Fast data recovery. Regeneration butterfly pattern
For the codes described in the previous article about data recovery , a problem formulation was assumed, which minimizes the number of disks required for a recovery operation. In [2], the use of network coding to data storage problems is discussed, which has received considerable attention from researchers in recent years. Here it is not the optimization of the number of disks required for data recovery, but the minimization of the network traffic that occurs.
Suppose the storage system consists of n nodes. Consider a file consisting of B characters of the GF (q) field, which is encoded in nα characters over GF (q) and distributed among the nodes, so that each node stores α characters. The code is constructed in such a way that the data can be completely recovered from information from k nodes. In this case, to restore the data of a single node, it suffices to obtain β ≤ α information from d nodes [1,2], see fig. 1. The value γ = dβ is called the repair bandwidth. In [2] it is shown that the size of data B is bounded above:
B \ le \ sum_ {i = 0} ^ {k-1} min \ {α, (d-i) β \}
Figure 1. Regeneration Code ')
For fixed values ( B, k, d ) there is a set of pairs (α, β) that satisfy this boundary, which makes it possible to obtain a compromise on these parameters, with two extreme points: minimizing the value of the common storage nα (this point is called “recovery with minimum storage, ”or MSR , Minimum Storage Regeneration) and minimizing the range γ = dβ (this point is called“ recovery with a minimum range, ”or MBR , Minimum Bandwidth Regeneration). Codes that satisfy the above boundary are called regenerating codes. An example of the corresponding boundary is shown in Fig. 2 [2].
Fig.2. MSR-MBR curve for regenerating codes
In recent years, considerable attention has been paid to the construction of codes at the MSR and MBR points, as well as codes that lie at intermediate points of the boundary [3, 6, 7]. Various designs of regenerating codes can also be found in [8-15]. The main disadvantage of these codes is poor scalability.
We optimized one of the types of regenerating codes - “butterfly” [4] (this code is systematic, it is very important for requests like random reading) for fast recovery of a single disk and improved the scalability of this design.
Butterfly coding scheme
Consider the sequence of stripes, where n is the number of data disks. The data of this set of stripes is encoded using XOR codes. The first checksum ( h ) is calculated on blocks with the same LBA on all data disks: . The second - according to the Butterfly-scheme presented in Figure 3.
Fig.3. Butterfly coding scheme
For example, the calculation of the checksum performed as XOR blocks . In addition, the color of the block also has a value, which is defined as: if the j- th bit in the binary representation of the number i matches its ( j-1 ) -th bit, then the block will be green. For a zero component, all even-numbered blocks will be green.
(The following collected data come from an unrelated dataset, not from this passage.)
Definition parseExprLiteral (raw : jsstr) : option json :=
  let text := trim raw in
  if bool_decide (text = js "true") || bool_decide (text = js "false") then Some (JStr text)
  else if NUMERIC_LITERAL_REGEX text then Some (JStr text)
  else match JSON_parse text with Some JNull | None => None | Some v => Some v end.

(** A call of a time function on a quoted zone, and the rest. *)
Definition time_call (s : jsstr) : option (TimeFunc * jsstr * jsstr) :=
  f ← List.find (fun f => startsWith s (time_func_text f ++ jq "('")) TIME_FUNCS;
  r ← quoted_call (time_func_text f) s;
  Some (f, r.1, r.2).

(** [f(tz) >= a || f(tz) < b] and the rest of the text. *)
Definition time_range (s : jsstr) : option (TimeCondition * jsstr) :=
  '(f, tz, s) ← time_call s;
  s ← lit (js " >= ") s;
  a ← run1 num_char s;
  s ← lit (js " || " ++ time_func_text f ++ jq "('" ++ tz ++ jq "') < ") a.2;
  b ← run1 num_char s;
  Some (mkTime f tz MATCH_RANGE [] a.1 b.1, b.2).

(** [(==|>=|<)], with the modes they stand for. *)
Definition time_op (s : jsstr) : option (jsstr * jsstr) :=
  match lit (js " == ") s, lit (js " >= ") s, lit (js " < ") s with
  | Some s, _, _ => Some (MATCH_EQ, s)
  | _, Some s, _ => Some (MATCH_GTE, s)
  | _, _, Some s => Some (MATCH_LT, s)
  | _, _, _ => None
  end.

Definition time_compare (s : jsstr) : option TimeCondition :=
  '(f, tz, s) ← time_call s;
  o ← time_op s;
  v ← run1 num_char o.2;
  if truthy v.2 then None else Some (mkTime f tz o.1 v.1 [] []).

Definition tryParseTimeCondition (expr : jsstr) : option TimeCondition :=
  match time_range expr with
  | Some (t, []) => Some t
  | _ =>
      match lit (js "(") expr ≫= time_range with
      | Some (t, [41]) => Some t
      | _ => time_compare expr
      end
  end.

(** A string literal with escapes, after its first quote, and the rest. *)
Fixpoint string_body (s : jsstr) : option (jsstr * jsstr) :=
  match s with
  | [] => None
  | c :: s' =>
      if c =? 34 then Some ([34], s')
      else if c =? 92 then
        match s' with
        | [] => None
        | d :: s'' => if line_terminator d then None else prod_map (app [c; d]) id <$> string_body s''
        end
      else prod_map (cons c) id <$> string_body s'
  end.

(** A string literal, then the closing parenthesis at the end. *)
Definition string_argument (s : jsstr) : option jsstr :=
  s ← lit [34] s;
  r ← string_body s;
  if bool_decide (r.2 = [41]) then Some (34 :: r.1) else None.

(** [(>|>=|<|<=)], with the modes they stand for. *)
Definition compare_op (s : jsstr) : option (jsstr * jsstr) :=
  match lit (js " > ") s, lit (js " >= ") s, lit (js " < ") s, lit (js " <= ") s with
  | Some s, _, _, _ => Some (MATCH_GT, s)
  | _, Some s, _, _ => Some (MATCH_GTE, s)
  | _, _, Some s, _ => Some (MATCH_LT, s)
  | _, _, _, Some s => Some (MATCH_LTE, s)
  | _, _, _, _ => None
  end.

Definition header_exists (s : jsstr) : option jsstr :=
  r ← quoted_call SOURCE_HEADER s; if bool_decide (r.2 = jq " != ''") then Some r.1 else None.

Definition param_exists (s : jsstr) : option jsstr :=
  r ← quoted_call SOURCE_PARAM s; if bool_decide (r.2 = js " != nil") then Some r.1 else None.

Definition header_contains (s : jsstr) : option (jsstr * jsstr) :=
  s ← lit (js "has(") s;
  r ← quoted_call SOURCE_HEADER s;
  s ← lit (js ", ") r.2;
  v ← string_argument s;
  Some (r.1, v).

(** With [m[1] === m[2]]. *)
Definition param_contains (s : jsstr) : option (jsstr * jsstr) :=
  p ← quoted_call SOURCE_PARAM s;
  s ← lit (js " != nil && has(") p.2;
  q ← quoted_call SOURCE_PARAM s;
  s ← lit (js ", ") q.2;
  v ← string_argument s;
  if bool_decide (p.1 = q.1) then Some (p.1, v) else None.

(** With [m[1] === m[2]]: path, mode and number. *)
Definition param_compare (s : jsstr) : option (jsstr * jsstr * jsstr) :=
  p ← quoted_call SOURCE_PARAM s;
  s ← lit (js " != nil && ") p.2;
  q ← quoted_call SOURCE_PARAM s;
  o ← compare_op q.2;
  v ← run1 num_char o.2;
  if negb (truthy v.2) && bool_decide (p.1 = q.1) then Some (p.1, o.1, v.1) else None.

(** A parameter or a header, [==] and a literal up to the end of the line. *)
Definition equals (s : jsstr) : option (PHSource * jsstr * jsstr) :=
  let go src :=
    r ← quoted_call (ph_source_text src) s;
    v ← lit (js " == ") r.2;
    if truthy v && forallb (fun c => negb (line_terminator c)) v then Some (src, r.1, v) else None in
  match go SParam with Some r => Some r | None => go SHeader end.

(** [JSON.parse(m) as string] *)
Definition parse_as_string (raw : jsstr) : option jsstr := String_of_json <$> JSON_parse raw.

Definition tryParseRequestCondition (expr : jsstr) : option (option RequestCondition) :=
  match tryParseTimeCondition expr with
  | Some t => Some (Some (CTime t))
  | None =>
  match header_exists expr with
  | Some p => Some (Some (CParamHeader (mkPH SHeader p MATCH_EXISTS [])))
  | None =>
  match param_exists expr with
  | Some p => Some (Some (CParamHeader (mkPH SParam p MATCH_EXISTS [])))
  | None =>
  match header_contains expr with
  | Some (p, raw) => (fun v => Some (CParamHeader (mkPH SHeader p MATCH_CONTAINS v))) <$> parse_as_string raw
  | None =>
  match param_contains expr with
  | Some (p, raw) => (fun v => Some (CParamHeader (mkPH SParam p MATCH_CONTAINS v))) <$> parse_as_string raw
  | None =>
  match param_compare expr with
  | Some (p, mode, v) => Some (Some (CParamHeader (mkPH SParam p mode v)))
  | None =>
  match equals expr with
  | Some (src, p, raw) =>
      Some ((fun v => CParamHeader (mkPH src p MATCH_EQ (String_of_json v))) <$> parseExprLiteral raw)
  | None => Some None
  end end end end end end end.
If there are green blocks in the resulting set, for each of them it is necessary to include a block to the right of it in the set. In other words, if a block from the main set - green, the block is also included in the set . For the blocks included in the set in this way, the color does not matter. Therefore, the calculation formula for will be like this:
The choice of just such a coding method is justified in [4]. This guarantees the recovery of two simultaneously failed components.
Using this coding method to restore a component with read data will require less. Namely, to recover blocks of the failed storage component will need to be read units, which in the limit reduces the number of reads compared to RAID-6 in 2 times.
However, if the node containing the checksum fails, recovery will need to read all the data, and in this case there will be no gain. This problem can be solved with a shift similar to a shift in RAID-6, or with randomization, which we have already used in the approach with local reconstruction codes . If in each set of stripes to make a random permutation, then the readings necessary to handle cases of component failures with checksums will be evenly distributed across all options for failures.
It is also necessary to understand that the regenerating codes have one major drawback: a strict limitation on the number of blocks in the stripe. For a disk array, this is irrelevant, because the size of the encoded block may vary, and therefore, their number may vary. But for a cluster configuration, in the node where the number of disks may be limited, the problem of scaling needs to be solved. One of the possible solutions is splitting the stripe into regenerating groups. This will increase redundancy as many times as there will be groups, but the coding sets themselves will become exponentially smaller, see fig. four.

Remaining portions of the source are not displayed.